Two synthetic peptides corresponding to surface regions of sperm whale myoglobin that are not antigenic in the native molecule were used in their free form (i.e. not coupled to a carrier) to immunize separate groups of Balb/cByJ mice. The synthetic peptides corresponded to regions 1-6 and 121-127. Serum samples obtained from each group of mice contained antibodies that bound specifically to myoglobin and exclusively to the immunizing peptide. Monoclonal antibodies to each of the two surface regions were subsequently obtained by hybridizing Fa/O mouse myeloma cells with spleen cells derived from each group of mice. These monoclonal antibodies were IgM (kappa). They expressed the same isotype as the antigen specific serum antibodies produced by the mice whose spleen cells were used for hybridization. Solid phase radioimmunoassay studies also indicated that each monoclonal antibody, like the immune serum of the parent animals, bound specifically to myoglobin and exclusively to the synthetic peptide used as an immunogen.
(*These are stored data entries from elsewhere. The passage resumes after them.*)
(** * SideHustle bot: a shallow embedding of [bot.py] and its properties

    The bot is a Telegram front end over SQLite tables.  The embedding
    follows the source function by function:

    - Python [str] values are Rocq strings, one [ascii] per character
      (the Latin-1 part of Unicode; the two keyboard labels that contain
      emoji are kept as their UTF-8 bytes, they are only ever compared);
    - the tables [users], [jobs], [user_activity] and [daily_metrics] are
      lists of rows, with the AUTOINCREMENT counters next to them (the
      table [job_views] is created and never used); an insert appends,
      [INSERT OR REPLACE] deletes the row with the same key first;
    - a query over [users] reads the rows in ascending order of
      [user_id], the order of the table's primary key, and [ORDER BY]
      leaves rows of equal key in the order of the scan;
    - ids are the integers that SQLite stores (64 bits, signed); a larger
      number typed into an admin command makes the driver raise
      [OverflowError] when it is bound, which the model does not follow:
      there the number is an id like any other;
    - timestamps are seconds and dates are day numbers;
    - [user_state] (a dict of dicts) is a [gmap Z (gmap string string)];
    - outgoing messages are kept by template, with the values that the
      template interpolates; the markup is left out;
    - handlers run in a state-and-exception monad over the [World]: the
      store, the conversation map and the trace of transport calls;
    - the transport may refuse any single call (an oracle in [Env]);
    - a sqlite3 connection that has executed a write and not yet
      committed holds the write lock of the database file: a write from
      a second connection then fails with "database is locked". *)

From Stdlib Require Import ZArith Lia Ascii String.
From stdpp Require Import gmap strings list fin_maps pretty sorting.

Local Open Scope string_scope.
Local Open Scope Z_scope.

(** ** Python string operations used by the source *)

Module Py.

(** [str.isspace] on the characters of the model. *)
Definition is_space (c : ascii) : bool :=
  let n := nat_of_ascii c in
  ((9 <=? n) && (n <=? 13) || (28 <=? n) && (n <=? 32)
   || (n =? 133) || (n =? 160))%nat.

Definition is_digit (c : ascii) : bool :=
  let n := nat_of_ascii c in ((48 <=? n) && (n <=? 57))%nat.

(** [s[:n]] *)
Definition take (n : nat) (s : string) : string := String.substring 0 n s.

(** [s.startswith(p)] *)
Definition startswith (p s : string) : bool := String.prefix p s.

(** [sub in s] *)
Definition contains (sub s : string) : bool :=
  match String.index 0 sub s with Some _ => true | None => false end.

(** [s.split(sep)] for a one-character separator: never empty. *)
Fixpoint split (sep : ascii) (s : string) : list string :=
  match s with
  | EmptyString => [EmptyString]
  | String c s' =>
      if Ascii.eqb c sep then EmptyString :: split sep s'
      else match split sep s' with
           | w :: ws => String c w :: ws
           | [] => [String c EmptyString]
           end
  end.

(** [s.split(sep, 1)]: cut at the first separator only. *)
Fixpoint split1 (sep : ascii) (s : string) : list string :=
  match s with
  | EmptyString => [EmptyString]
  | String c s' =>
      if Ascii.eqb c sep then [EmptyString; s']
      else match split1 sep s' with
           | w :: ws => String c w :: ws
           | [] => [String c EmptyString]
           end
  end.

(** [s.split()]: the maximal runs of non-whitespace characters.
    [words_go s] is the run that starts [s] and the runs after it. *)
Fixpoint words_go (s : string) : string * list string :=
  match s with
  | EmptyString => (EmptyString, [])
  | String c s' =>
      let '(w, ws) := words_go s' in
      if is_space c
      then (EmptyString, match w with EmptyString => ws | _ => w :: ws end)
      else (String c w, ws)
  end.

Definition split_ws (s : string) : list string :=
  let '(w, ws) := words_go s in
  match w with EmptyString => ws | _ => w :: ws end.

(** The white space that [int] skips around a number: the white space
    of C and, on the characters of the model, U+0085 and U+00A0.  The
    separators U+001C to U+001F, which [str.split] takes for white space,
    are not skipped: [int] raises [ValueError] on them. *)
Definition is_int_space (c : ascii) : bool :=
  let n := nat_of_ascii c in
  ((9 <=? n) && (n <=? 13) || (n =? 32) || (n =? 133) || (n =? 160))%nat.

Fixpoint lstrip (s : string) : string :=
  match s with
  | String c s' => if is_int_space c then lstrip s' else s
  | EmptyString => EmptyString
  end.

(** The number inside the white space that [int] skips. *)
Definition strip (s : string) : string :=
  String.rev (lstrip (String.rev (lstrip s))).

(** The digits of [int(s)]: decimal digits, single underscores allowed
    between two digits. *)
Fixpoint int_digits (s : string) (acc : Z) (after_digit : bool) : option Z :=
  match s with
  | EmptyString => if after_digit then Some acc else None
  | String c s' =>
      if is_digit c
      then int_digits s' (10 * acc + (Z.of_nat (nat_of_ascii c) - 48)) true
      else if Ascii.eqb c "_"%char
           then (if after_digit then int_digits s' acc false else None)
           else None
  end.

(** [int(s)]: [None] stands for [ValueError]. *)
Definition int (s : string) : option Z :=
  match strip s with
  | String "-"%char d => Z.opp <$> int_digits d 0 false
  | String "+"%char d => int_digits d 0 false
  | d => int_digits d 0 false
  end.

(** [str(n)] for an integer. *)
Definition str (n : Z) : string := pretty n.

End Py.

(** ** The persistent store: the rows of the four tables *)

(** [users]: [user_id] is the primary key; [skills], [location],
    [is_banned] and [created] have column defaults. *)
Module User.
Record t := mk {
  user_id : Z;
  username : string;
  role : string;
  skills : string;
  location : string;
  is_banned : Z;
  created : Z
}.
End User.

Module Job.
Record t := mk {
  id : Z;
  client_id : Z;
  title : string;
  description : string;
  budget : string;
  status : string;
  created : Z
}.
End Job.

(** [user_activity] *)
Module Activity.
Record t := mk {
  id : Z;
  user_id : Z;
  action : string;
  details : string;
  timestamp : Z
}.
End Activity.

(** [daily_metrics]: [date] is the primary key. *)
Module Metric.
Record t := mk {
  date : Z;
  new_users : Z;
  new_jobs : Z;
  active_users : Z
}.
End Metric.

(** Timestamps are seconds, dates are day numbers: SQL's [DATE(ts)] and
    Python's [strftime('%Y-%m-%d')] both keep the day of a time. *)
Definition DATE (ts : Z) : Z := ts / 86400.

(** ** Transport: incoming updates and outgoing messages *)

Record Message := {
  from_user_id : Z;
  from_username : option string;
  chat_id : Z;
  text : string
}.

Record CallbackQuery := {
  call_from_user_id : Z;
  call_data : string;
  call_chat_id : Z;
  call_message_id : Z
}.

Inductive Exn :=
  | KeyError | IndexError | ValueError | ApiException | OperationalError.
These results suggested that the hybridoma antibodies expressed submolecular binding specificities that were the result of peptide immunization rather than hybrid selection and that monoclonal antibodies with preselected submolecular binding specificities to non-antigenic surface regions in a protein molecule can be produced by the techniques of somatic cell hybridization when the corresponding free synthetic peptides are used as immunogens.